(Saved data entries)
╔══
(** [currlen] is 0 in [dopr]. *)
Definition vsnprintf (maxlen : Z) (format : list Z) (args : list arg) (buffer : list Z) (m : mem) :
    outcome sink :=
  dopr maxlen format args (Sink buffer 0 m).

(** [K::snprintf] passes the arguments after the format on. *)
Definition snprintf := vsnprintf.

End Float.

(** ** What is written

    [emit cs s]: the characters [cs] have been put in the sink. *)
Definition emit (cs : list Z) (s : sink) : sink :=
  Sink (text s ++ map u8 cs) (i32 (currlen s + Z.of_nat (length cs))) (cells s).

Lemma i32_idemp x y : i32 (i32 x + y) = i32 (x + y).
Proof.
  unfold i32, u32. cbv zeta.
  destruct (x mod 4294967296 <? 2147483648) eqn:?; repeat break_if; bool_to_prop; zlia.
Qed.

Lemma i32_signed x : -2147483648 <= x < 2147483648 → i32 x = x.
Proof. intros. unfold i32, u32. cbv zeta. break_if; bool_to_prop; zlia. Qed.

Lemma i32_range x : -2147483648 <= i32 x < 2147483648.
Proof. unfold i32, u32. cbv zeta. break_if; bool_to_prop; zlia. Qed.

Lemma outch_emit maxlen c s : dopr_outch maxlen c s = emit [c] s.
Proof. reflexivity. Qed.

Lemma emit_emit a b s : emit b (emit a s) = emit (a ++ b) s.
Proof.
  unfold emit. cbn. f_equal.
  - by rewrite map_app, (assoc_L (++)).
  - rewrite i32_idemp, length_app. f_equal. lia.
Qed.

Lemma outch_all_emit maxlen c cs s : outch_all maxlen (c :: cs) s = emit (c :: cs) s.
Proof.
  revert c s. induction cs as [|c' cs IH]; intros c s; [done|].
  change (outch_all maxlen (c' :: cs) (emit [c] s) = emit (c :: c' :: cs) s).
  by rewrite IH, emit_emit.
Qed.

(** A sink whose counter is a 32-bit value. *)
Definition sink_ok (s : sink) : Prop := i32 (currlen s) = currlen s.

Lemma emit_nil s : sink_ok s → emit [] s = s.
Proof.
  destruct s as [t n m]. unfold sink_ok, emit. cbn. intros.
  by rewrite app_nil_r, Z.add_0_r, H.
Qed.

Lemma emit_ok cs s : sink_ok (emit cs s).
Proof. unfold sink_ok, emit. cbn [currlen]. apply i32_signed, i32_range. Qed.

Lemma outch_all_ok maxlen cs s : sink_ok s → outch_all maxlen cs s = emit cs s.
Proof. intros. destruct cs; [by rewrite emit_nil|]. apply outch_all_emit. Qed.

Lemma outch_times_ok maxlen c n s :
  sink_ok s → outch_times maxlen c n s = emit (repeat c n) s.
Proof.
  revert s. induction n as [|n IH]; intros s Hs; cbn; [by rewrite emit_nil|].
  rewrite outch_emit, IH by apply emit_ok. by rewrite emit_emit.
Qed.

Lemma out_sign_ok maxlen sg s :
  sink_ok s → out_sign maxlen sg s = emit (if sg =? 0 then [] else [sg]) s.
Proof. intros. unfold out_sign. break_if; [by rewrite emit_nil|done]. Qed.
╚══
The first line of the records begins the span, and the line containing "(** [K::snprintf] passes" ends it. Reproduce that span exactly, both ends included.

Problem solution =
(** [currlen] is 0 in [dopr]. *)
Definition vsnprintf (maxlen : Z) (format : list Z) (args : list arg) (buffer : list Z) (m : mem) :
    outcome sink :=
  dopr maxlen format args (Sink buffer 0 m).

(** [K::snprintf] passes the arguments after the format on. *)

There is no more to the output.